■ Goal of the exercise: After finding the line containing "else mret None" below, please output that line and each following one through the line containing "existing ← attempted", exactly as written.

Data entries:
(** [detect_ssh_unit] of [src/cli/commands/security.rs]. *)
Fixpoint first_file (candidates : list (string * string)) : nact (option (string * string)) :=
  match candidates with
  | [] => mret None
  | (unit, path) :: candidates =>
      there ← holds (g_is_file g path);
      if there : bool then mret (Some (unit, path)) else first_file candidates
  end.
Definition sshd_installed : nact bool :=
  a ← holds (g_is_file g "/usr/sbin/sshd");
  if a : bool then mret true else holds (g_is_file g "/usr/bin/sshd").
Definition detect_ssh_unit : nact (option (string * string)) :=
  found ← first_file [("ssh.service", "/lib/systemd/system/ssh.service"); ("ssh.service", "/usr/lib/systemd/system/ssh.service");
                      ("sshd.service", "/lib/systemd/system/sshd.service"); ("sshd.service", "/usr/lib/systemd/system/sshd.service")];
  match found with
  | Some u => mret (Some u)
  | None =>
      there ← sshd_installed;
      if there : bool then
        debian ← holds (g_exists g "/etc/debian_version");
        mret (Some (if debian : bool then ("ssh.service", "/lib/systemd/system/ssh.service")
                    else ("sshd.service", "/usr/lib/systemd/system/sshd.service")))
      else mret None
  end.
Definition key_operations (username key : string) : nact (list Operation) :=
  let key := trim key in
  if is_empty key then nfail "SSH public key is empty"
  else
    home ← linux_home_for_user username;
    let ssh_dir := home +:+ "/.ssh" in
    let auth_keys := ssh_dir +:+ "/authorized_keys" in
    existing ← attempted (g_read_file g auth_keys);
    let content := match existing with Some c => lossy c | None => "" end in
    mret [plain_op "ssh-dir" (OpDirectoryCreate (mk_DirectoryCreate ssh_dir (Some "0700"))) PrHigh
            ("Ensure " +:+ username +:+ " .ssh directory exists") [];
          plain_op "inject-ssh-key" (OpFileWrite (mk_FileWrite auth_keys (with_ssh_key key content) (Some "0600"))) PrHigh
            ("Inject SSH public key for " +:+ username) ["ssh-dir"]].
Definition linux_ssh_enable_plan (user pubkey : option string) : nact FixPlan :=
  installed ← sshd_installed;
  if negb installed then nfail "OpenSSH server is not installed (sshd binary missing)"
  else
    detected ← detect_ssh_unit;
    match detected with
    | None => nfail "Could not detect ssh/sshd systemd unit"
    | Some (unit, unit_src) =>
        let wants_dir := "/etc/systemd/system/multi-user.target.wants" in
        let base :=
          [plain_op "remove-sshd-not-to-be-run" (OpFileDelete (mk_FileDelete "/etc/ssh/sshd_not_to_be_run" true)) PrHigh
             "Remove Ubuntu cloud sshd_not_to_be_run flag if present" [];
           plain_op "ssh-wants-dir" (OpDirectoryCreate (mk_DirectoryCreate wants_dir (Some "0755"))) PrHigh
             "Ensure multi-user.target.wants exists" [];
           plain_op "enable-ssh-unit" (OpSymlink (mk_Symlink ("../../../../" +:+ trim_start_matches "/" unit_src) (wants_dir +:+ "/" +:+ unit)))
             PrHigh ("Enable systemd unit " +:+ unit +:+ " via wants symlink") ["ssh-wants-dir"];
           plain_op "sshd-dropin" (OpFileWrite (mk_FileWrite "/etc/ssh/sshd_config.d/99-guestkit.conf"
               ("# Managed by guestkit plan linux-ssh" +:+ newline_str +:+ "PubkeyAuthentication yes" +:+ newline_str) (Some "0644")))
             PrHigh "Write sshd_config.d drop-in (PubkeyAuthentication yes)" []] in
        keys ← match user, pubkey with
               | Some username, Some key => key_operations username key
               | None, None => mret []
               | _, _ => nfail "Both --user and --key/--key-file are required to inject an SSH key"
               end;
        let ops := base ++ keys in
        let plan := offline_plan now vm_path "linux-ssh" "low" false
          "Offline Linux SSH enablement (systemd wants symlink + sshd drop-in)" ["linux"; "ssh"; "offline"; "guestkit"] ops in
        mret (mk_FixPlan _ (pl_version plan) (pl_vm plan) (pl_generated plan) (pl_profile plan) (pl_overall_risk plan)
          (estimate_duration (length ops)) (pl_metadata plan) ops (pl_post_apply plan))
    end.
End linux.
(** operations that wait for nothing can be run in any order. *)
Lemma independent_ordered (ops : list Operation) : NoDup (ids ops) → Forall (fun op => op_depends_on op = []) ops →
  ∃ rank, well_ordered ops rank.
Proof.
  intros Hnd Hdep. exists (fun _ => 0). split; [done|]. intros op x Hop Hx.
  rewrite Forall_forall in Hdep. rewrite (Hdep op Hop) in Hx. by apply not_elem_of_nil in Hx.
Qed.
(** operations whose dependencies come before them. *)
Fixpoint listed_in_order (known : list string) (ops : list Operation) : bool :=
  match ops with
  | [] => true
  | op :: ops =>
      bool_decide (op_id op ∉ known) && forallb (fun d => bool_decide (d ∈ known)) (op_depends_on op)
      && listed_in_order (op_id op :: known) ops
  end.
Lemma listed_spec ops : ∀ known, listed_in_order known ops = true →
  NoDup (ids ops) ∧ (∀ x, x ∈ ids ops → x ∉ known) ∧
  ∀ i op d, ops !! i = Some op → d ∈ op_depends_on op → d ∈ known ∨ ∃ j, j < i ∧ ids ops !! j = Some d.
Proof.
  induction ops as [|op ops IH]; intros known Hl.
  { split; [constructor|]. split; [by intros x Hx%not_elem_of_nil|by intros i op d Hi]. }
  cbn [listed_in_order] in Hl. apply andb_prop in Hl as [[Hn%bool_decide_eq_true Hd]%andb_prop Hl].
  destruct (IH _ Hl) as (Hnd & Hnew & Hdeps). rewrite forallb_forall in Hd. split; [|split].
  - cbn. constructor; [|done]. intros Hin. apply (Hnew _ Hin). by left.
  - cbn. intros x [->|Hx]%elem_of_cons; [done|]. intros Hk. apply (Hnew x Hx). by right.
  - intros [|i] o d Hi Hdo; cbn in Hi.
    + injection Hi as <-. left. specialize (Hd d (proj1 (list_elem_of_In _ _) Hdo)). by apply bool_decide_eq_true in Hd.
    + destruct (Hdeps i o d Hi Hdo) as [[->|Hk]%elem_of_cons|(j & Hj & Hx)].
      * right. exists 0. split; [lia|done].
      * by left.
      * right. exists (S j). split; [lia|done].
Qed.
Lemma listed_ordered ops : listed_in_order [] ops = true → ∃ rank, well_ordered ops rank.
Proof.
  intros Hl. destruct (listed_spec ops [] Hl) as (Hnd & _ & Hdeps).
  exists (fun x => default 0 (fst <$> list_find (x =.) (ids ops))).
  assert (∀ i x, ids ops !! i = Some x → default 0 (fst <$> list_find (x =.) (ids ops)) = i) as Hrank.
  { intros i x Hi. rewrite (proj2 (list_find_Some (x =.) (ids ops) i x)); [done|]. split_and!; [done..|].
    intros j y Hj Hlt ->. pose proof (NoDup_lookup _ _ _ _ Hnd Hi Hj). lia. }
  split; [done|]. intros op x [i Hi]%list_elem_of_lookup Hx.
  destruct (Hdeps i op x Hi Hx) as [Hk|(j & Hj & Hjx)]; [by apply not_elem_of_nil in Hk|].
  split; [by eapply list_elem_of_lookup_2|]. rewrite (Hrank j x Hjx), (Hrank i (op_id op)); [done|].
  unfold ids. by rewrite list_lookup_fmap, Hi.
Qed.
(** the operations of the agent after those of a plan with no id of theirs. *)
Lemma well_ordered_app ops ops' :
  (∃ rank, well_ordered ops rank) → listed_in_order [] ops' = true → (∀ x, x ∈ ids ops → x ∉ ids ops') →
  ∃ rank, well_ordered (ops ++ ops') rank.
Proof.
  intros (rank & Hnd & Hr) Hl Hdis. destruct (listed_ordered ops' Hl) as (rank' & Hnd' & Hr').
  assert (ids (ops ++ ops') = ids ops ++ ids ops') as Eids by apply map_app.
  exists (fun x => if bool_decide (x ∈ ids ops) then rank x else rank' x). split.
  - rewrite Eids. by apply NoDup_app.
  - intros op x [Hop|Hop]%elem_of_app Hx; rewrite Eids, elem_of_app.
    + destruct (Hr op x Hop Hx) as [Hin Hlt]. split; [by left|].
      rewrite !bool_decide_eq_true_2; [done| |done]. apply list_elem_of_In, in_map, list_elem_of_In, Hop.
    + destruct (Hr' op x Hop Hx) as [Hin Hlt]. split; [by right|].
      assert (op_id op ∈ ids ops') as Hid by (apply list_elem_of_In, in_map, list_elem_of_In, Hop).
      rewrite !bool_decide_eq_false_2; [done|by intros ?%Hdis|by intros ?%Hdis].
Qed.
Lemma agent_listed n binary staging : listed_in_order [] (agent_ops n binary staging) = true.
Proof.
  unfold agent_ops. cbv zeta.
  assert (∀ i j, i ≠ j → "agent-" +:+ pad3 (n + i) ≠ "agent-" +:+ pad3 (n + j)) as Hne.
  { intros i j Hij E%(inj (String.append "agent-"))%pad3_inj. lia. }
  pose proof (Hne 1 0 ltac:(lia)). pose proof (Hne 2 0 ltac:(lia)). pose proof (Hne 2 1 ltac:(lia)).
  pose proof (Hne 3 0 ltac:(lia)). pose proof (Hne 3 1 ltac:(lia)). pose proof (Hne 3 2 ltac:(lia)). clear Hne.
  cbn [listed_in_order op_id op_depends_on forallb].
  repeat (apply andb_true_intro; split); try apply bool_decide_eq_true_2;
    rewrite ?elem_of_cons, ?elem_of_nil; intuition congruence.
Qed.
(** the numbers of the agent's operations in a plan are those of its positions. *)
Definition agent_below (ops : list Operation) : Prop := ∀ k, "agent-" +:+ pad3 k ∈ ids ops → k ≤ length ops.
Definition foreign (ops : list Operation) : bool := forallb (fun id => negb (starts_with "agent-" id)) (ids ops).
Lemma foreign_below ops : foreign ops = true → agent_below ops.
Proof.
  intros Hf k Hk. unfold foreign in Hf. rewrite forallb_forall in Hf.
  specialize (Hf _ (proj1 (list_elem_of_In _ _) Hk)). rewrite (proj2 (starts_with_spec _ _)) in Hf; [done|by eexists].
Qed.
Lemma agent_ids n binary staging x : x ∈ ids (agent_ops n binary staging) → ∃ i, i < 4 ∧ x = "agent-" +:+ pad3 (n + i).
Proof.
  cbn. rewrite !elem_of_cons, elem_of_nil. intros [->|[->|[->|[->|[]]]]];
    [exists 0|exists 1|exists 2|exists 3]; (split; [lia|done]).
Qed.
End plans.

■ Answer section:
      else mret None
  end.
Definition key_operations (username key : string) : nact (list Operation) :=
  let key := trim key in
  if is_empty key then nfail "SSH public key is empty"
  else
    home ← linux_home_for_user username;
    let ssh_dir := home +:+ "/.ssh" in
    let auth_keys := ssh_dir +:+ "/authorized_keys" in
    existing ← attempted (g_read_file g auth_keys);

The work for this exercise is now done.